=== Records from a collection ===
|---|

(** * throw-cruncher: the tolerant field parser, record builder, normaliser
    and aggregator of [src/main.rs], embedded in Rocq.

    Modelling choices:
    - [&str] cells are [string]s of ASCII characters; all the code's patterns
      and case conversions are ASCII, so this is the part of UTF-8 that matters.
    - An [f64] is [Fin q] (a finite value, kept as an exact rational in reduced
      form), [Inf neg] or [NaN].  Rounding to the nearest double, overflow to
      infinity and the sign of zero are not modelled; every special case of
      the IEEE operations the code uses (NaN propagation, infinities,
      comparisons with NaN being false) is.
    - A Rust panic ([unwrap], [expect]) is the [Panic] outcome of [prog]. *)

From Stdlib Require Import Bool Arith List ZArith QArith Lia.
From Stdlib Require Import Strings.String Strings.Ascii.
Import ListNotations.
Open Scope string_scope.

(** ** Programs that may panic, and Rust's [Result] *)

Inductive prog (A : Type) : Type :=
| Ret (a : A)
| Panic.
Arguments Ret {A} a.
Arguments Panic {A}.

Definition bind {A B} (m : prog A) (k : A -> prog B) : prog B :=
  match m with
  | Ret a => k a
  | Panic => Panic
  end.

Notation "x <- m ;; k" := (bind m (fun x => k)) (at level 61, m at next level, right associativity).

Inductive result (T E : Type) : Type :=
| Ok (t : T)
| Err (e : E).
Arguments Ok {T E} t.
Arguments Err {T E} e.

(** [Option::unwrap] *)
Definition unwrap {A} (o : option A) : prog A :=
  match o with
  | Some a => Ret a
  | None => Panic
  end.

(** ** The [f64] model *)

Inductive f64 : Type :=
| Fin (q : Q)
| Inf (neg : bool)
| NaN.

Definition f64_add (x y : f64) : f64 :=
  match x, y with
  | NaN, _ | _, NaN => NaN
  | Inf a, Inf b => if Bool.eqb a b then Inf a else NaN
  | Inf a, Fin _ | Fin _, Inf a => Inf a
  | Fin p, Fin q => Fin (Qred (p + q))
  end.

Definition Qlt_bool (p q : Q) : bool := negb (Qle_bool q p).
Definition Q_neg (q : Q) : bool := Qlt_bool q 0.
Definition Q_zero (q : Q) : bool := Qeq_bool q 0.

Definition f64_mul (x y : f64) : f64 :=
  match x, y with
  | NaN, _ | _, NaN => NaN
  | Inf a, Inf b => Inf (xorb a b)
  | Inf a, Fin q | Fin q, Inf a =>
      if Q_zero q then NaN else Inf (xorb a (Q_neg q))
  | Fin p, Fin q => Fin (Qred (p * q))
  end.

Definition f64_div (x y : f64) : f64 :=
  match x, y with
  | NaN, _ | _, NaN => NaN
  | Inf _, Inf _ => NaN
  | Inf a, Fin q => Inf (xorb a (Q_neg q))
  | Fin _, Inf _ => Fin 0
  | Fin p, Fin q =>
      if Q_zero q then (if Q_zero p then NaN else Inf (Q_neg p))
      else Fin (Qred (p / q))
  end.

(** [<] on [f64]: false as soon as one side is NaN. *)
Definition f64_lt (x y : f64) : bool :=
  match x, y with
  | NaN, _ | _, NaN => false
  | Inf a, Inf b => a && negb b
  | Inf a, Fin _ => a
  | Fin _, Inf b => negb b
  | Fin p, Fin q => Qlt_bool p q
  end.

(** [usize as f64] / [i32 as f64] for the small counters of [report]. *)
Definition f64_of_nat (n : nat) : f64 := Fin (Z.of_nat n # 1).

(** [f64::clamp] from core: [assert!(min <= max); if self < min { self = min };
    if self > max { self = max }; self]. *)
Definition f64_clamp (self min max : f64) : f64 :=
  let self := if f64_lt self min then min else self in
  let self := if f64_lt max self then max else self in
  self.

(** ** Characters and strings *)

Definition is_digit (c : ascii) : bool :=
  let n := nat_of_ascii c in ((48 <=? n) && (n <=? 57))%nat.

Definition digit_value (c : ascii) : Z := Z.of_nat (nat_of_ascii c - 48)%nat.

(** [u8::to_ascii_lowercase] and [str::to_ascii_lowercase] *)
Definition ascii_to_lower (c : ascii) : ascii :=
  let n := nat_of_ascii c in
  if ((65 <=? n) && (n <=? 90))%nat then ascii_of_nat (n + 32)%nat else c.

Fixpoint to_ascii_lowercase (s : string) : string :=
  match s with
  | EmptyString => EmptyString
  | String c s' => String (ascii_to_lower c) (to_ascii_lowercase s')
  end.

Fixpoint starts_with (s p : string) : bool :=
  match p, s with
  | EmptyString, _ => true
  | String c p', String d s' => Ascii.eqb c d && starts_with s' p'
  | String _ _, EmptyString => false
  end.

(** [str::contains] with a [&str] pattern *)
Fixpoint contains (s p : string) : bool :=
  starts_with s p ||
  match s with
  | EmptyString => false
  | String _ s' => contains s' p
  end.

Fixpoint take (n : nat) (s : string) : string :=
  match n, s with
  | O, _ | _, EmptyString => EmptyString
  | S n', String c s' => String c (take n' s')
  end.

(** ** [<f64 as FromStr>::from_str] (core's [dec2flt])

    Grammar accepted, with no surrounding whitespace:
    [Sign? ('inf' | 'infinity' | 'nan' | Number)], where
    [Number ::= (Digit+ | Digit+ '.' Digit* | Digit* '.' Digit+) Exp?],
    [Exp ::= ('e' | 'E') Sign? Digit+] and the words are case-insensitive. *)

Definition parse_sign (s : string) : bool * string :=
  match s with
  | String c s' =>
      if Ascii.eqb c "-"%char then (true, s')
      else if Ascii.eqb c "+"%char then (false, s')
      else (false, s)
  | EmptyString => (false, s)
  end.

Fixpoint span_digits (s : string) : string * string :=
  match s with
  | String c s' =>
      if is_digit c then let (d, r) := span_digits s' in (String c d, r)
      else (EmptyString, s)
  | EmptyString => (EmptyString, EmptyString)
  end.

|---|

=== TASK ===
Please return all of the entries shown above, exactly as they stand.

=== SOLUTION TO THE EXERCISE ===
(** * throw-cruncher: the tolerant field parser, record builder, normaliser
    and aggregator of [src/main.rs], embedded in Rocq.

    Modelling choices:
    - [&str] cells are [string]s of ASCII characters; all the code's patterns
      and case conversions are ASCII, so this is the part of UTF-8 that matters.
    - An [f64] is [Fin q] (a finite value, kept as an exact rational in reduced
      form), [Inf neg] or [NaN].  Rounding to the nearest double, overflow to
      infinity and the sign of zero are not modelled; every special case of
      the IEEE operations the code uses (NaN propagation, infinities,
      comparisons with NaN being false) is.
    - A Rust panic ([unwrap], [expect]) is the [Panic] outcome of [prog]. *)

From Stdlib Require Import Bool Arith List ZArith QArith Lia.
From Stdlib Require Import Strings.String Strings.Ascii.
Import ListNotations.
Open Scope string_scope.

(** ** Programs that may panic, and Rust's [Result] *)

Inductive prog (A : Type) : Type :=
| Ret (a : A)
| Panic.
Arguments Ret {A} a.
Arguments Panic {A}.

Definition bind {A B} (m : prog A) (k : A -> prog B) : prog B :=
  match m with
  | Ret a => k a
  | Panic => Panic
  end.

Notation "x <- m ;; k" := (bind m (fun x => k)) (at level 61, m at next level, right associativity).

Inductive result (T E : Type) : Type :=
| Ok (t : T)
| Err (e : E).
Arguments Ok {T E} t.
Arguments Err {T E} e.

(** [Option::unwrap] *)
Definition unwrap {A} (o : option A) : prog A :=
  match o with
  | Some a => Ret a
  | None => Panic
  end.

(** ** The [f64] model *)

Inductive f64 : Type :=
| Fin (q : Q)
| Inf (neg : bool)
| NaN.

Definition f64_add (x y : f64) : f64 :=
  match x, y with
  | NaN, _ | _, NaN => NaN
  | Inf a, Inf b => if Bool.eqb a b then Inf a else NaN
  | Inf a, Fin _ | Fin _, Inf a => Inf a
  | Fin p, Fin q => Fin (Qred (p + q))
  end.

Definition Qlt_bool (p q : Q) : bool := negb (Qle_bool q p).
Definition Q_neg (q : Q) : bool := Qlt_bool q 0.
Definition Q_zero (q : Q) : bool := Qeq_bool q 0.

Definition f64_mul (x y : f64) : f64 :=
  match x, y with
  | NaN, _ | _, NaN => NaN
  | Inf a, Inf b => Inf (xorb a b)
  | Inf a, Fin q | Fin q, Inf a =>
      if Q_zero q then NaN else Inf (xorb a (Q_neg q))
  | Fin p, Fin q => Fin (Qred (p * q))
  end.

Definition f64_div (x y : f64) : f64 :=
  match x, y with
  | NaN, _ | _, NaN => NaN
  | Inf _, Inf _ => NaN
  | Inf a, Fin q => Inf (xorb a (Q_neg q))
  | Fin _, Inf _ => Fin 0
  | Fin p, Fin q =>
      if Q_zero q then (if Q_zero p then NaN else Inf (Q_neg p))
      else Fin (Qred (p / q))
  end.

(** [<] on [f64]: false as soon as one side is NaN. *)
Definition f64_lt (x y : f64) : bool :=
  match x, y with
  | NaN, _ | _, NaN => false
  | Inf a, Inf b => a && negb b
  | Inf a, Fin _ => a
  | Fin _, Inf b => negb b
  | Fin p, Fin q => Qlt_bool p q
  end.

(** [usize as f64] / [i32 as f64] for the small counters of [report]. *)
Definition f64_of_nat (n : nat) : f64 := Fin (Z.of_nat n # 1).

(** [f64::clamp] from core: [assert!(min <= max); if self < min { self = min };
    if self > max { self = max }; self]. *)
Definition f64_clamp (self min max : f64) : f64 :=
  let self := if f64_lt self min then min else self in
  let self := if f64_lt max self then max else self in
  self.

(** ** Characters and strings *)

Definition is_digit (c : ascii) : bool :=
  let n := nat_of_ascii c in ((48 <=? n) && (n <=? 57))%nat.

Definition digit_value (c : ascii) : Z := Z.of_nat (nat_of_ascii c - 48)%nat.

(** [u8::to_ascii_lowercase] and [str::to_ascii_lowercase] *)
Definition ascii_to_lower (c : ascii) : ascii :=
  let n := nat_of_ascii c in
  if ((65 <=? n) && (n <=? 90))%nat then ascii_of_nat (n + 32)%nat else c.

Fixpoint to_ascii_lowercase (s : string) : string :=
  match s with
  | EmptyString => EmptyString
  | String c s' => String (ascii_to_lower c) (to_ascii_lowercase s')
  end.

Fixpoint starts_with (s p : string) : bool :=
  match p, s with
  | EmptyString, _ => true
  | String c p', String d s' => Ascii.eqb c d && starts_with s' p'
  | String _ _, EmptyString => false
  end.

(** [str::contains] with a [&str] pattern *)
Fixpoint contains (s p : string) : bool :=
  starts_with s p ||
  match s with
  | EmptyString => false
  | String _ s' => contains s' p
  end.

Fixpoint take (n : nat) (s : string) : string :=
  match n, s with
  | O, _ | _, EmptyString => EmptyString
  | S n', String c s' => String c (take n' s')
  end.

(** ** [<f64 as FromStr>::from_str] (core's [dec2flt])

    Grammar accepted, with no surrounding whitespace:
    [Sign? ('inf' | 'infinity' | 'nan' | Number)], where
    [Number ::= (Digit+ | Digit+ '.' Digit* | Digit* '.' Digit+) Exp?],
    [Exp ::= ('e' | 'E') Sign? Digit+] and the words are case-insensitive. *)

Definition parse_sign (s : string) : bool * string :=
  match s with
  | String c s' =>
      if Ascii.eqb c "-"%char then (true, s')
      else if Ascii.eqb c "+"%char then (false, s')
      else (false, s)
  | EmptyString => (false, s)
  end.

Fixpoint span_digits (s : string) : string * string :=
  match s with
  | String c s' =>
      if is_digit c then let (d, r) := span_digits s' in (String c d, r)
      else (EmptyString, s)
  | EmptyString => (EmptyString, EmptyString)
  end.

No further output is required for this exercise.